DATA PROVIDED:
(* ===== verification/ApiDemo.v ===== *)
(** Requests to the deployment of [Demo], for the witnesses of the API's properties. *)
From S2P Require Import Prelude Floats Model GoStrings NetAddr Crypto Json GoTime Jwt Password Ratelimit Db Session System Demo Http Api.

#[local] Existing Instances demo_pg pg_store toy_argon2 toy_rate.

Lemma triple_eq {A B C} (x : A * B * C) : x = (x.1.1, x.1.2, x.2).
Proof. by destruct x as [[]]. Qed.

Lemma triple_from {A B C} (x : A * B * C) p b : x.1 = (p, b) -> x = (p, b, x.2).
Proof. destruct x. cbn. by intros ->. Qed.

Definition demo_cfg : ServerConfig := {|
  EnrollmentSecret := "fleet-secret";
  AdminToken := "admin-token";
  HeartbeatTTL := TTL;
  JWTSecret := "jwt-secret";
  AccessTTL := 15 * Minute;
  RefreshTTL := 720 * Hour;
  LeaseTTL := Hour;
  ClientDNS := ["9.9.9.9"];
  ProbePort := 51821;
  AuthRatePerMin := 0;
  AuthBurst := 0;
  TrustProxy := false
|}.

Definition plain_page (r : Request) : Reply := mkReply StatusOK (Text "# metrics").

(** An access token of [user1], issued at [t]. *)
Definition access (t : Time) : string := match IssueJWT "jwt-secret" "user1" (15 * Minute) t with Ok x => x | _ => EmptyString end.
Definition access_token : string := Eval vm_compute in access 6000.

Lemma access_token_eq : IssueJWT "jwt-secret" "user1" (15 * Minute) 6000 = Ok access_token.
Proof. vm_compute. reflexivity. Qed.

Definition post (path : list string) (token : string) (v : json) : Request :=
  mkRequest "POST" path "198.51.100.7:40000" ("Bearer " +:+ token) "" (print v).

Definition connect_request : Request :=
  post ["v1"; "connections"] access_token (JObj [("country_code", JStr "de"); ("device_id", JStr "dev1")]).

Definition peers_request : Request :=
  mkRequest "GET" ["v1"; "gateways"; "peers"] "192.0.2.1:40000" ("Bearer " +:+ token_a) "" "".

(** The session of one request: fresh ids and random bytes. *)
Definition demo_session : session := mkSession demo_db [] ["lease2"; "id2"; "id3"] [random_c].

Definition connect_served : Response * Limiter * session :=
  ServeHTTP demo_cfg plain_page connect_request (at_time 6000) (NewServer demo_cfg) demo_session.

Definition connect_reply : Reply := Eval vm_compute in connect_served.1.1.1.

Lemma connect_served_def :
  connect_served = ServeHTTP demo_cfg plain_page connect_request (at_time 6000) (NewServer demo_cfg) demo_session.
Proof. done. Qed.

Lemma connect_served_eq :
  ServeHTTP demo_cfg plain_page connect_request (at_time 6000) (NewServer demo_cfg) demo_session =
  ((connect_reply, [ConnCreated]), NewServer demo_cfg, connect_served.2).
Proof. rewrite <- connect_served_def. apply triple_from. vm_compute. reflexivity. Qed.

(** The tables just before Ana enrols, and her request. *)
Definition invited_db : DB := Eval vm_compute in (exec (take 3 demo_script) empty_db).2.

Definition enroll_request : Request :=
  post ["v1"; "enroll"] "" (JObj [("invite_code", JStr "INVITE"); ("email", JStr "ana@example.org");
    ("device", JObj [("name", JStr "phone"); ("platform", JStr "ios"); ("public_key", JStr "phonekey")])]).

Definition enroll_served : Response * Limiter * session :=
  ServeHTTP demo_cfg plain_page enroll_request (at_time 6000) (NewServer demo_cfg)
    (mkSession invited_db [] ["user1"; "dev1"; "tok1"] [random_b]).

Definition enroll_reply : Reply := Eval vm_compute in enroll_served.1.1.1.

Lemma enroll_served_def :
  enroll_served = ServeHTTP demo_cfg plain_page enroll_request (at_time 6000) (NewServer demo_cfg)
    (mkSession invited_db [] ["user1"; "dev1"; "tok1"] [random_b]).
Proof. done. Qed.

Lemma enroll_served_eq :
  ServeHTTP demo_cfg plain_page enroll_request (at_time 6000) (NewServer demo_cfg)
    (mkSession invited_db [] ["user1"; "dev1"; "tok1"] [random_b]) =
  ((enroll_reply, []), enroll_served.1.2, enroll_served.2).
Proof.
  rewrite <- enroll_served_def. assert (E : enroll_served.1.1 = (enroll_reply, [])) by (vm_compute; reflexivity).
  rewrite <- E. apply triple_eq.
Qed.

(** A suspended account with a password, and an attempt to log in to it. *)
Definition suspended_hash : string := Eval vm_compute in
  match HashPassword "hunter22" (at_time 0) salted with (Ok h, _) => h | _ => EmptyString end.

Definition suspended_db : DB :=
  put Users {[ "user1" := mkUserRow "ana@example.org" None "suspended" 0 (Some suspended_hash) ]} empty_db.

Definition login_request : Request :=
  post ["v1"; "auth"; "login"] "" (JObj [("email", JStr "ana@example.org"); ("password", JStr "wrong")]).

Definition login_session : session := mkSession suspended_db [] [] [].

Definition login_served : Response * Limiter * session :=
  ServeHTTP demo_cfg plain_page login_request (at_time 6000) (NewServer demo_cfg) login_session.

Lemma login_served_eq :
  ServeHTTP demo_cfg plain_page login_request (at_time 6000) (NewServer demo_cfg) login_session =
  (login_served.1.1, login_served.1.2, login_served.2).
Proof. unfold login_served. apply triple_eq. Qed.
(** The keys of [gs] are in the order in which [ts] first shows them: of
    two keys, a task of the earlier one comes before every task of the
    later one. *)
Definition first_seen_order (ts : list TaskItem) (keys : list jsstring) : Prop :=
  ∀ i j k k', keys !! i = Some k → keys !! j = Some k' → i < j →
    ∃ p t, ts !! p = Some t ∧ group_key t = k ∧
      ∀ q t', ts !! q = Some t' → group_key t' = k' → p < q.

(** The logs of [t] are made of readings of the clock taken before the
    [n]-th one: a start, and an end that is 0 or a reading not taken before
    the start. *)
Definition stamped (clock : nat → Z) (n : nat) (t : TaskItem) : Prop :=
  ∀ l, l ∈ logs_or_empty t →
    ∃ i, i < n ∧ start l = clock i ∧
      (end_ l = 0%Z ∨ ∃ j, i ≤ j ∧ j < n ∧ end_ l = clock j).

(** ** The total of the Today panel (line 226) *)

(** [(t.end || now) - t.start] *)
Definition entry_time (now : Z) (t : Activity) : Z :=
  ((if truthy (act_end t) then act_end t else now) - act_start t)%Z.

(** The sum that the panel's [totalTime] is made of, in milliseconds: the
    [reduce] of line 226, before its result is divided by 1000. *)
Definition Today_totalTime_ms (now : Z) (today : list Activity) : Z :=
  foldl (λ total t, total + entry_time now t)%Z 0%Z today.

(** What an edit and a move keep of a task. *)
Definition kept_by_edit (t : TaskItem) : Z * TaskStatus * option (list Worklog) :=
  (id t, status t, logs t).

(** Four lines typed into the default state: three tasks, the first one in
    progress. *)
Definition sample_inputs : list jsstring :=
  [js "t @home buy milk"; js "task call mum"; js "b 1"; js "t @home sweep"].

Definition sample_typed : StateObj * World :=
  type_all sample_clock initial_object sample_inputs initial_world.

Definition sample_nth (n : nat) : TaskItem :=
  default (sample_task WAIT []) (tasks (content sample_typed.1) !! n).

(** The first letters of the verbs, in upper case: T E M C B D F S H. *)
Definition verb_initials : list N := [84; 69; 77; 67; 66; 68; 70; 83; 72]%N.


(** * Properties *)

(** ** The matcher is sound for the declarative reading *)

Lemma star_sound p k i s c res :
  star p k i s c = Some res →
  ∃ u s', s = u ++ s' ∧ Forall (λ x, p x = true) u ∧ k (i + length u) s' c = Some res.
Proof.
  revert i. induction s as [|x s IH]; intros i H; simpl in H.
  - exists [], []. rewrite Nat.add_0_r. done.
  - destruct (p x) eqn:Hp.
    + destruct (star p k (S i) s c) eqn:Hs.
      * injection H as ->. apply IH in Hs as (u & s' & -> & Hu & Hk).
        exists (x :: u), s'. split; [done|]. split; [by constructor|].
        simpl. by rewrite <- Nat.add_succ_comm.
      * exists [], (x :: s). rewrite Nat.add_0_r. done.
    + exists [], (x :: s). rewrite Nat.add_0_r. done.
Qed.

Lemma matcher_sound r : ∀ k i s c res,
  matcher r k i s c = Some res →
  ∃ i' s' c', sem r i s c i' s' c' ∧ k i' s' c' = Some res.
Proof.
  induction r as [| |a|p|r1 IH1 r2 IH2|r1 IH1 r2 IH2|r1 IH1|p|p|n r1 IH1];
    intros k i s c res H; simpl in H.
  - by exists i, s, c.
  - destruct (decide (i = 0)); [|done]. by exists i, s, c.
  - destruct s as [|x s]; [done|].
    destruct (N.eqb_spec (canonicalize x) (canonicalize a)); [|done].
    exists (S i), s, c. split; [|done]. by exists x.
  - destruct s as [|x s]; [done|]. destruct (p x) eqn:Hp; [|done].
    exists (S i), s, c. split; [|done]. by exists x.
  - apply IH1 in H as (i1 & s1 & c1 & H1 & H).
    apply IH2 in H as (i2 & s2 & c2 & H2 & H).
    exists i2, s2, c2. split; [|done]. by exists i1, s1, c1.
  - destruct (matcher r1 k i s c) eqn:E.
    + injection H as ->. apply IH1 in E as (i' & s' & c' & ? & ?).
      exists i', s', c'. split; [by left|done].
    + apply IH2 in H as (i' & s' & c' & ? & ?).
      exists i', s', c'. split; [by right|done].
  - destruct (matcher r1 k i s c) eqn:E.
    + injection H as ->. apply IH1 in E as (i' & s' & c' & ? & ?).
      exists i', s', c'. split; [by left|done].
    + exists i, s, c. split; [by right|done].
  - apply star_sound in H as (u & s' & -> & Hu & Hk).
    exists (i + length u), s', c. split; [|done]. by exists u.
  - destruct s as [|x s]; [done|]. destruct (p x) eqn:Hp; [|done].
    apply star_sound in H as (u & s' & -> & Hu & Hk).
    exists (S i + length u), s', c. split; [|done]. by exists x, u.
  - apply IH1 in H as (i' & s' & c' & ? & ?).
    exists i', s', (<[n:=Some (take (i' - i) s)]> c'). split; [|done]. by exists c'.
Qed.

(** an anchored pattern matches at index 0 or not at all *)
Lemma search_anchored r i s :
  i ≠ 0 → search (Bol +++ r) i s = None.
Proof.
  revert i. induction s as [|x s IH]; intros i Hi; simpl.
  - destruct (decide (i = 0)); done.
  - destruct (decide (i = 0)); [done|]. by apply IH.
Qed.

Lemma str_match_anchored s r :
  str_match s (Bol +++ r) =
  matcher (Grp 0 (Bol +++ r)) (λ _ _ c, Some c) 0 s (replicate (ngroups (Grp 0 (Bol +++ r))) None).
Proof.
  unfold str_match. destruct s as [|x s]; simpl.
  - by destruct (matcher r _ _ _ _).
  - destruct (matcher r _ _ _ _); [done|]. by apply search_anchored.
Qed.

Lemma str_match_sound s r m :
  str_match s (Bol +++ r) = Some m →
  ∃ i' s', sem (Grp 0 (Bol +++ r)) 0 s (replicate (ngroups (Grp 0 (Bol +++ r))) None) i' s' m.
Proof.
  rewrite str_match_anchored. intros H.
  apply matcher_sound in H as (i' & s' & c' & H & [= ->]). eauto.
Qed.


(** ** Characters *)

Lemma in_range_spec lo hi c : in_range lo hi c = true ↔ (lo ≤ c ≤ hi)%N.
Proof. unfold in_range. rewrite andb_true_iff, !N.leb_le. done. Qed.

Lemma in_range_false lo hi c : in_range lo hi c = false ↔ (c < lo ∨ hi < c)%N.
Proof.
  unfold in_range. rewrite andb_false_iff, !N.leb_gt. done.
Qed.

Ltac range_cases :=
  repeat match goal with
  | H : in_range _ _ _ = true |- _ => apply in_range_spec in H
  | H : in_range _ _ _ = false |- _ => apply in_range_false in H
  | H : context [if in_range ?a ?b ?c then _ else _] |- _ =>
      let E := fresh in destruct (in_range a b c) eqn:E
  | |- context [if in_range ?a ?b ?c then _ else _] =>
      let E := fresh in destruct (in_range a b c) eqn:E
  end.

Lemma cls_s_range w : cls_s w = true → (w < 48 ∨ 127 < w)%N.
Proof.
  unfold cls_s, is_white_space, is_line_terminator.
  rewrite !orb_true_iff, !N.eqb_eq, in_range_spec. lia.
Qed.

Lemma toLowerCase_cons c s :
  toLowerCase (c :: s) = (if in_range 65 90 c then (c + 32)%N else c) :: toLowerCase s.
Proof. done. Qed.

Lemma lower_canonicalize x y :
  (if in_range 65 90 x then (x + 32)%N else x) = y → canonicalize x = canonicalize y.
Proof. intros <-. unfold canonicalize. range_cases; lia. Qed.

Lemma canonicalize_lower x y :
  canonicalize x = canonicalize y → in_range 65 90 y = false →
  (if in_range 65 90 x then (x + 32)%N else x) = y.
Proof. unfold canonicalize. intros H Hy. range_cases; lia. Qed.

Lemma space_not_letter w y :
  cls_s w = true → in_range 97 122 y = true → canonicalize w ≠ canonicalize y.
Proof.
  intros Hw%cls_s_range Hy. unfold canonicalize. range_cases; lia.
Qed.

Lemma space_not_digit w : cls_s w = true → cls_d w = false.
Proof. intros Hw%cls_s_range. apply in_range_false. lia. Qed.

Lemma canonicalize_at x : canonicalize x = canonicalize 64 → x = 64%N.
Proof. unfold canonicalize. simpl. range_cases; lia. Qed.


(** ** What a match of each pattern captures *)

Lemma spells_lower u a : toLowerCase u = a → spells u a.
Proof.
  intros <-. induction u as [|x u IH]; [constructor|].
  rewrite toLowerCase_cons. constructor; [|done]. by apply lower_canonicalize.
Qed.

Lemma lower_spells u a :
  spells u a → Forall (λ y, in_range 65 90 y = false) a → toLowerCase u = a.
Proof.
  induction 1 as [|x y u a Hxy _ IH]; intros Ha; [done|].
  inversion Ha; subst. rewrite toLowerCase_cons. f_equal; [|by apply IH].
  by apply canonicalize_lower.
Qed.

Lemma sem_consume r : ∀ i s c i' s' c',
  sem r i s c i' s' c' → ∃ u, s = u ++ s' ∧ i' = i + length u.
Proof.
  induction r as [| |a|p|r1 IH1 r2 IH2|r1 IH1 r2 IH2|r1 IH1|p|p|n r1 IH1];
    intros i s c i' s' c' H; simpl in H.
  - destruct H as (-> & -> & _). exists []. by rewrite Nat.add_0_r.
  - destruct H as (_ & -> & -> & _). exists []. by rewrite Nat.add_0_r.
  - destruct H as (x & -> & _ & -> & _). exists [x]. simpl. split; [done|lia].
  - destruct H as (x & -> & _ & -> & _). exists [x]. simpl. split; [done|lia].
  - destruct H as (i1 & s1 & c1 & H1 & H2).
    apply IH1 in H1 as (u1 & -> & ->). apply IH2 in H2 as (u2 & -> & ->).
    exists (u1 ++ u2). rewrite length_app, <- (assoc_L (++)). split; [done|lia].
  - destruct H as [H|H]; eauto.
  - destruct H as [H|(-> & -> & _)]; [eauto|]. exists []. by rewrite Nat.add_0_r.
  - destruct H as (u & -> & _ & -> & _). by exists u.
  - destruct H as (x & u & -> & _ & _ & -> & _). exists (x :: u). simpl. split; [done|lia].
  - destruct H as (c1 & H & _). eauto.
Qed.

WORK INSTRUCTION: Set down, exactly as they appear above, all lines from the one that has "Definition enroll_request : Request" down to the one that has "Definition enroll_served : Response", including those two and no others.

SOLUTION FOR THIS EXERCISE:
Definition enroll_request : Request :=
  post ["v1"; "enroll"] "" (JObj [("invite_code", JStr "INVITE"); ("email", JStr "ana@example.org");
    ("device", JObj [("name", JStr "phone"); ("platform", JStr "ios"); ("public_key", JStr "phonekey")])]).

Definition enroll_served : Response * Limiter * session :=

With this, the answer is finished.